El retumbar era ensordecedor, como si toda la montaña hubiera decidido despertar y tragarnos enteros.
Mis botas resbalaron en la roca irregular, pero el agarre de Lucas era de hierro, arrastrándome detrás de él mientras el borde se desmoronaba bajo nuestros pies.
Saltamos—justo a tiempo.
El lugar donde habíamos estado solo unos latidos antes había desaparecido, cayendo a la nada.
Aterrizamos con fuerza en un estrecho saliente, apenas lo suficientemente ancho para ambos.
Tosí, pulmones ardiendo, garganta en carne viva por inhalar polvo y humo.
Lucas se estabilizó con una mano presionada contra la roca, la otra todavía sujetándome como si pudiera desaparecer si me soltaba.
Entonces lo escuché.
Thoom…
Thoom…
Un nuevo sonido, distante al principio, pero cada vez más fuerte.
Un latido.
Un pulso.
Como pasos—pero imposiblemente pesados, como si un gigante se moviera a través de la piedra misma.
Los ojos de Lucas se estrecharon.
—Mantén la calma.
—Estoy haciendo mi mejor esfuerzo —susurré con voz ronca, el pavor enroscándose en mis entrañas.
—Mmh…
—murmuró, su voz baja y fría.
El vapor verde de la última bestia no solo había quemado el suelo—se había filtrado en las grietas.
De repente, no estaba segura de que hubiéramos ganado algo en absoluto.
Lucas encontró mi mirada, toda esa fuerza fría y compuesta envolviendo algo apenas contenido.
—Tenemos que subir más alto.
Necesitamos el sendero sobre la cresta antes de que nos corte el paso por completo.

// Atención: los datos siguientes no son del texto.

Lemma ticket_queue_bound n s served q : ticket_inv s served q -> length (t_threads s) = n -> (length q <= n)%nat.
Proof.
  intros I Hl. rewrite <- (length_seq n 0). apply submseteq_length, NoDup_submseteq; [apply (tv_nodup _ _ _ I)|]. intros t Ht. apply list_elem_of_lookup in Ht as [i Hi].
  destruct (tv_queue _ _ _ I i t Hi) as (p & Hp & _). apply lookup_lt_Some in Hp. apply elem_of_seq. lia.
Qed.

(** A thread outside the queue moves without touching the word. *)
Lemma ticket_move s served q t p p' :
  ticket_inv s served q -> t_threads s !! t = Some p -> before_draw p = true -> before_draw p' = true ->
  (forall val, p' = TTryCas val -> Z.land (Z.shiftr val 16) TICKET_MASK = Z.land val TICKET_MASK) ->
  ticket_inv (mkTicket (t_word s) (<[t := p']> (t_threads s))) served q.
Proof.
  intros [V1 V2 V3 V4 V5 V6] Ht Hp Hp' Hval. pose proof (lookup_lt_Some _ _ _ Ht). split; simpl; try done.
  - intros i u Hu. destruct (V4 i u Hu) as (pu & Hpu & Hcase). exists pu. split; [|done]. rewrite list_lookup_insert_ne; [done|]. intros <-. rewrite Ht in Hpu. injection Hpu as <-. destruct Hcase as [->|[_ ->]]; done.
  - intros u pu Hu Huq. apply list_lookup_insert_Some in Hu as [(_ & -> & _)|[_ Hu]]; [done|by eapply V5].
  - intros u val Hu. apply list_lookup_insert_Some in Hu as [(_ & Hv & _)|[_ Hu]]; [by apply Hval|by eapply V6].
Qed.

(** A thread enters the queue at its end. *)
Lemma ticket_enter s served q t p p' lock' :
  ticket_inv s served q -> t_threads s !! t = Some p -> before_draw p = true -> lock' = ticket_word served (Z.of_nat (length q) + 1) ->
  p' = TWait ((served + Z.of_nat (length q)) mod 2 ^ 16) \/ q = [] /\ p' = THolding -> ticket_inv (mkTicket lock' (<[t := p']> (t_threads s))) served (q ++ [t]).
Proof.
  intros [V1 V2 V3 V4 V5 V6] Ht Hp -> Hp'. pose proof (lookup_lt_Some _ _ _ Ht).
  assert (Htq : t ∉ q) by (intros Hq; apply list_elem_of_lookup in Hq as [i Hi]; destruct (V4 i t Hi) as (pu & Hpu & [->|[_ ->]]); rewrite Ht in Hpu; injection Hpu as ->; done).
  split; simpl; try done.
  - rewrite length_app. simpl. f_equal. lia.
  - apply NoDup_app. split_and!; [done| |apply NoDup_singleton]. intros u Hu. rewrite list_elem_of_singleton. by intros ->.
  - intros i u Hu. apply lookup_app_Some in Hu as [Hu|[Hl Hu]].
    + destruct (V4 i u Hu) as (pu & Hpu & Hcase). exists pu. split; [|done]. rewrite list_lookup_insert_ne; [done|]. intros <-. apply Htq. by eapply list_elem_of_lookup_2.
    + apply list_lookup_singleton_Some in Hu as [Hi <-]. exists p'. split; [by apply list_lookup_insert_eq|]. replace i with (length q) by lia. destruct Hp' as [->|[-> ->]]; [by left|right; done].
  - intros u pu Hu Huq. apply list_lookup_insert_Some in Hu as [(<- & _ & _)|[_ Hu]]; [set_solver|]. eapply V5; [done|]. set_solver.
  - intros u val Hu. apply list_lookup_insert_Some in Hu as [(_ & Hv & _)|[_ Hu]]; [destruct Hp' as [->|[_ ->]]; done|by eapply V6].
Qed.

Lemma same_residue a k : 0 <= k < 2 ^ 16 -> (a + k) mod 2 ^ 16 = a mod 2 ^ 16 -> k = 0.
Proof.
  intros Hk He. assert (Hd : (a + k - a) mod 2 ^ 16 = 0) by (rewrite Zminus_mod, He, Z.sub_diag; done). replace (a + k - a) with k in Hd by lia. rewrite Z.mod_small in Hd by lia. done.
Qed.

Lemma ticket_release_inv s served q t :
  ticket_inv s served q -> t_threads s !! t = Some THolding -> exists q', q = t :: q' /\ ticket_inv (mkTicket (ticket_unlock (t_word s)) (<[t := TOutside]> (t_threads s))) (served + 1) q'.
Proof.
  intros [V1 V2 V3 V4 V5 V6] Ht. pose proof (lookup_lt_Some _ _ _ Ht). destruct (decide (t ∈ q)) as [Htq|Htq]; [|by pose proof (V5 t _ Ht Htq)]. apply list_elem_of_lookup in Htq as [i Hi].
  destruct (V4 i t Hi) as (p & Hp & [->|[-> _]]); [by rewrite Ht in Hp|]. destruct q as [|u q']; [done|]. injection Hi as ->. exists q'. split; [done|]. apply NoDup_cons in V3 as [Htq V3].
  split; simpl; try done; [lia| | | |].
  - rewrite V2, ticket_unlock_word by (simpl; lia). f_equal. simpl. lia.
  - intros j u Hu. destruct (V4 (S j) u Hu) as (pu & Hpu & Hcase). exists pu. split; [rewrite list_lookup_insert_ne; [done|]; intros <-; apply Htq; by eapply list_elem_of_lookup_2|].
    left. destruct Hcase as [->|[? _]]; [|done]. f_equal. f_equal. lia.
  - intros u p' Hu Huq. apply list_lookup_insert_Some in Hu as [(_ & <- & _)|[Hut Hu]]; [done|]. eapply V5; [done|]. set_solver.
  - intros u val Hu. apply list_lookup_insert_Some in Hu as [(_ & Hv & _)|[_ Hu]]; [done|by eapply V6].
Qed.

Section Ticket.
Context (n : nat) (Hn : Z.of_nat n < 2 ^ 16).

Asentí, reprimiendo mi miedo.
—Vamos.
Escalamos el reborde rocoso como fugitivos huyendo de los dioses mismos.
Cada roca que tocábamos se sentía inestable, moviéndose peligrosamente bajo nuestro peso, como si la montaña estuviera decidiendo si nos quería muertos o no.
El latido bajo el suelo se hizo más fuerte.
Thoom.
Thoom.
Thoom.
Cuando finalmente alcanzamos un estante de piedra relativamente estable, me desplomé sobre mis rodillas, jadeando.

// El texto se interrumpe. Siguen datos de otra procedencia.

Lemma push_back_ok e : st !! e = Some newListNode -> e ∉ l -> exists st' il', push_back st lid il e = Ret (st', il') /\ in_list st' lid il' (l ++ [e]) /\ forall x, x ∉ l ++ [e] -> st' !! x = st !! x.
Proof using Hil Hsize.
  intros He Hel. destruct Hil as [Hh Ht Hc Hn Hs]. unfold push_back. rewrite assert_free_ok by done. cbn [mbind outcome_bind]. rewrite Hh, Hc, Ht.
  destruct l as [|z k _] using rev_ind; cbn [head_or].
  - unfold put_owner, link_at. rewrite He. cbn [mbind outcome_bind n_next n_prev newListNode il_head il_tail il_elems]. eexists _, _. split; [done|]. rewrite u64_small by (simpl; lia).
    split; [split; simpl; try done; [apply NoDup_singleton|by rewrite lookup_insert_eq]|]. intros x Hx. apply lookup_insert_ne. set_solver.
  - rewrite last_or_app. cbn [last_or]. destruct (linkPrev_ok st lid k z [] e Hn Hs Hel He) as (st' & E & Hs' & Hf).
    assert (exists h, head_or None (k ++ [z]) = Some h) as [h Hh'] by (destruct k; by eexists). rewrite Hh', E. cbn [mbind outcome_bind il_head il_tail il_elems]. eexists _, _. split; [done|].
    rewrite u64_small by lia. rewrite <- app_assoc. simpl. split; [|done]. split; simpl; try done.
    + rewrite <- Hh'. by destruct k.
    + by rewrite last_or_app.
    + rewrite !length_app. simpl. lia.
    + apply NoDup_app in Hn as (Hn1 & Hd & _). apply NoDup_app. split_and!; [done| |].
      * intros x Hx Hx'. apply elem_of_cons in Hx' as [->|Hx']; [apply (Hd z Hx); by left|]. apply list_elem_of_singleton in Hx' as ->. set_solver.
      * apply NoDup_cons. split; [set_solver|apply NoDup_singleton].
Qed.

(** Taking an element out, for all three operations that do. *)
Lemma unlinked_ok l1 e l2 : l = l1 ++ e :: l2 ->
  exists st', unlink st e lid = Ret st' /\ st' !! e = Some newListNode /\ (forall x, x ∉ l -> st' !! x = st !! x) /\
    in_list st' lid (mkInList (head_or None (l1 ++ l2)) (last_or None (l1 ++ l2)) (u64 (il_elems il - 1))) (l1 ++ l2).
Proof using Hil Hsize.
  intros ->. destruct Hil as [Hh Ht Hc Hn Hs]. destruct (unlink_ok st lid l1 e l2 Hn Hs) as (st' & E & Hs' & He & Hf). exists st'. split_and!; try done.
  rewrite Hc, u64_small; [|rewrite length_app; simpl; rewrite length_app in Hsize; simpl in Hsize; lia]. split; simpl; try done.
  - rewrite !length_app. simpl. lia.
  - apply NoDup_app in Hn as (Hn1 & Hd & Hn2). apply NoDup_cons in Hn2 as [_ Hn2]. apply NoDup_app. split_and!; try done. intros x Hx Hx'. apply (Hd x Hx). by right.
Qed.
(* ===== verification/Barrier.v ===== *)
(** * The phase barrier

    [Barrier] of src/src/barrier.h: the threads of the simulated cores run in phases; a
    thread that has run waits in [sync] until all have, threads join and leave at any
    time, and at most [parallelThreads] run at once.  Every operation holds the lock
    of the scheduler, so it is one step; what it does to other threads are events: a
    futex call that wakes a thread, and the callback at the end of a phase.  The
    theorems show that the barrier implements a simple automaton of phases, that no
    thread is left waiting while none runs, and a defect of [join]. *)

From S2P Require Import Prelude.

Definition MAX_THREADS : Z := 2048.

Inductive BarState : Type := OFFLINE | WAITING | RUNNING | LEFT.

#[export] Instance BarState_eq_dec : EqDecision BarState.
Proof. solve_decision. Defined.

Record ThreadSyncInfo : Type := mkTSI { ts_state : BarState; futexWord : Z; lastIdx : Z }.

(** [rnd_calls] counts the calls of the generator. *)
Record Barrier : Type := mkBar {
  parallelThreads : Z;
  threadList : list ThreadSyncInfo;
  runList : list Z;
  runListSize : Z;
  curThreadIdx : Z;
  runningThreads : Z;
  leftThreads : Z;
  phaseCount : Z;
  rnd_calls : nat
}.

Inductive bar_event : Type :=
  | Joins (t : Z)
  | Wakes (t : Z)
  | Syncs (t : Z)
  | Leaves (t : Z)
  | PhaseEnds.

#[export] Instance bar_event_eq_dec : EqDecision bar_event.
Proof. solve_decision. Defined.

(** The array [lastIdx] is not written by the constructor; the shared heap is zeroed. *)
Definition newBarrier (parallel : Z) : Barrier :=
  mkBar parallel (replicate (Z.to_nat MAX_THREADS) (mkTSI OFFLINE 0 0)) (replicate (Z.to_nat MAX_THREADS) 0) 0 0 0 0 0 0.

Definition with_threads (b : Barrier) (tl : list ThreadSyncInfo) : Barrier :=
  mkBar (parallelThreads b) tl (runList b) (runListSize b) (curThreadIdx b) (runningThreads b) (leftThreads b) (phaseCount b) (rnd_calls b).
Definition with_running (b : Barrier) (n : Z) : Barrier :=
  mkBar (parallelThreads b) (threadList b) (runList b) (runListSize b) (curThreadIdx b) n (leftThreads b) (phaseCount b) (rnd_calls b).
Definition with_left (b : Barrier) (n : Z) : Barrier :=
  mkBar (parallelThreads b) (threadList b) (runList b) (runListSize b) (curThreadIdx b) (runningThreads b) n (phaseCount b) (rnd_calls b).
Definition with_cur (b : Barrier) (n : Z) : Barrier :=
  mkBar (parallelThreads b) (threadList b) (runList b) (runListSize b) n (runningThreads b) (leftThreads b) (phaseCount b) (rnd_calls b).
Definition with_list (b : Barrier) (rl : list Z) (n : Z) : Barrier :=
  mkBar (parallelThreads b) (threadList b) rl n (curThreadIdx b) (runningThreads b) (leftThreads b) (phaseCount b) (rnd_calls b).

El aire olía penetrante—ozono, polvo de piedra, algo metálico.
Lucas estaba de pie en el borde, espada aún en mano, su perfil afilado contra el cielo tormentoso.

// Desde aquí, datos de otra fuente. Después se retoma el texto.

Definition randInt (g : MTRand) : outcome (Z * MTRand) :=
  g ← if mt_left g =? 0 then reload g else Ret g;
  s1 ← at_ (mt_state g) (pNext g);
  Ret (temper s1, mkMT (mt_state g) (pNext g + 1) (mt_left g - 1)).

(** The mask of the bits that are used in [n]. *)
Definition used_bits (n : Z) : Z :=
  let used := Z.lor n (Z.shiftr n 1) in
  let used := Z.lor used (Z.shiftr used 2) in
  let used := Z.lor used (Z.shiftr used 4) in
  let used := Z.lor used (Z.shiftr used 8) in
  Z.lor used (Z.shiftr used 16).

Fixpoint draw_loop (fuel : nat) (used n : Z) (g : MTRand) : outcome (Z * MTRand) :=
  match fuel with
  | O => Stop OutOfFuel
  | S fuel => '(r, g) ← randInt g; let i := Z.land r used in if n <? i then draw_loop fuel used n g else Ret (i, g)
  end.

Definition randInt_upto (fuel : nat) (n : Z) (g : MTRand) : outcome (Z * MTRand) := draw_loop fuel (used_bits n) n g.

(** ** Saving and loading *)

Definition save (g : MTRand) : list Z := mt_state g ++ [mt_left g].

Definition load (a : list Z) : outcome MTRand :=
  let st := take (Z.to_nat N_) a in
  left ← at_ a N_;
  Ret (mkMT st (N_ - left) left).

(** The copy constructor and the assignment operator. *)
Definition copy (g : MTRand) : MTRand := mkMT (mt_state g) (N_ - mt_left g) (mt_left g).
(** The ordered insertion. *)
Lemma sleep_after_ok s g tg slp : ordered (s_threads s) slp -> s_threads s !! g = Some tg -> (forall x, x ∈ slp -> is_Some (s_threads s !! x)) ->
  exists slp', sleep_after s g (wakeupPhase tg) slp = Ret slp' /\ slp' ≡ₚ g :: slp /\ ordered (s_threads s) slp'.
Proof.
  intros Ho Hg. unfold ordered in *. induction Ho as [|a slp Ho IH Hf]; intros Hin; cbn [sleep_after].
  - exists [g]. split; [done|]. split; [done|]. repeat constructor.
  - destruct (Hin a ltac:(by left)) as [ta Ha]. unfold thread. rewrite Ha. cbn [mbind outcome_bind]. rewrite Forall_forall in Hf. destruct (wakeupPhase ta <=? wakeupPhase tg) eqn:E; zb.
    + destruct IH as (slp' & -> & Hp & Hs); [intros x Hx; apply Hin; by right|]. cbn [mbind outcome_bind]. exists (a :: slp'). split; [done|]. split; [rewrite Hp; apply Permutation_swap|]. constructor; [done|].
      rewrite Forall_forall. intros y Hy. rewrite Hp in Hy. apply elem_of_cons in Hy as [-> |Hy]; [|by apply Hf]. intros ta' tg' Ha' Hg'. congruence.
    + exists (g :: a :: slp). split; [done|]. split; [done|]. constructor; [by constructor; [|rewrite Forall_forall]|]. rewrite Forall_forall. intros y Hy tg' ty Hg' Hy'. rewrite Hg in Hg'. injection Hg' as <-.
      apply elem_of_cons in Hy as [-> |Hy]; [rewrite Ha in Hy'; injection Hy' as <-; lia|]. pose proof (Hf y Hy ta ty Ha Hy'). lia.
Qed.

Lemma fakes_put th fl g t t' : fakes th fl -> th !! g = Some t -> fakeLeave t' = fakeLeave t -> fakes (<[g := t']> th) fl.
Proof.
  intros [Hn Hi] Hg Hf. constructor; [done|]. intros x. rewrite Hi. destruct (decide (x = g)) as [-> |Hne]; [|by rewrite in_state_put]. rewrite in_state_eq, Hf. split; [intros (tx & Hx & Hfx); congruence|by exists t].
Qed.

Lemma fakes_new th fl g t : fakes th fl -> th !! g = None -> fakeLeave t = false -> fakes (<[g := t]> th) fl.
Proof.
  intros [Hn Hi] Hg Hf. constructor; [done|]. intros x. rewrite Hi. destruct (decide (x = g)) as [-> |Hne]; [|by rewrite in_state_put]. rewrite in_state_eq, Hf. split; [intros (tx & Hx & Hfx); congruence|done].
Qed.

Lemma fakes_delete th fl g t : fakes th fl -> th !! g = Some t -> fakeLeave t = false -> fakes (delete g th) fl.
Proof.
  intros [Hn Hi] Hg Hf. constructor; [done|]. intros x. rewrite Hi. destruct (decide (x = g)) as [-> |Hne]; [|by rewrite lookup_delete_ne]. rewrite lookup_delete_eq. split; [intros (tx & Hx & Hfx); congruence|]. by intros (tx & ? & _).
Qed.

(** *** Searching a list *)

Lemma find_ok (p : Z -> outcome bool) (P : Z -> Prop) q : (forall x, x ∈ q -> exists b : bool, p x = Ret b /\ (b = true <-> P x)) ->
  exists o, find_ p q = Ret o /\ match o with Some x => x ∈ q /\ P x | None => forall x, x ∈ q -> ~ P x end.
Proof.
  induction q as [|x q IH]; intros Hp; cbn [find_]; [exists None; split; [done|]; by intros x ?%not_elem_of_nil|]. destruct (Hp x ltac:(by left)) as (b & -> & Hb). cbn [mbind outcome_bind]. destruct b.
  - exists (Some x). split; [done|]. split; [by left|by apply Hb].
  - destruct IH as (o & -> & Ho); [intros y Hy; apply Hp; by right|]. exists o. split; [done|]. destruct o as [y|]; [destruct Ho; split; [by right|done]|]. intros y [-> |Hy]%elem_of_cons; [|by apply Ho]. intros HP. by apply Hb in HP.
Qed.

Lemma q_remove_ok q x : x ∈ q -> q_remove q x = Ret (filter (fun y => y <> x) q).
Proof. intros Hx. unfold q_remove. by rewrite bool_decide_true. Qed.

Su mirada no estaba en mí.
Estaba fija en algo en la distancia, más allá de la niebla ondulante.
Me levanté lentamente, el pavor haciendo que mis extremidades se sintieran como plomo.
—¿Qué ves?
Su mandíbula se tensó.
—Nada todavía.
Entonces lo sentí.
El cambio en el aire.
La atracción de magia antigua—algo que no había sentido desde que caí a través del portal en este reino maldito.
Erizó cada pelo de mi cuerpo, agudo y eléctrico.
Mi lobo se agitó inquieto bajo mi piel, pero el bloqueo que me había impedido transformarme antes pulsaba como un muro.
Apreté los puños.
—Es como si me estuviera empujando hacia afuera otra vez—no puedo transformarme cuando quiero.
De repente, los pasos pulsantes se detuvieron.
Y entonces, desde dentro de la niebla, emergió una forma.
Más grande que la bestia que habíamos combatido.
Más alta que las copas de los árboles.
Humanoide en forma—pero incorrecta.
Sus extremidades eran demasiado largas, su torso cubierto de placas de piedra y hueso, medio fundidas con raíces y musgo vivo.
Su cara—si podías llamarla así—era un cráneo hueco, y dentro de las cuencas brillaban dos tenues llamas azules.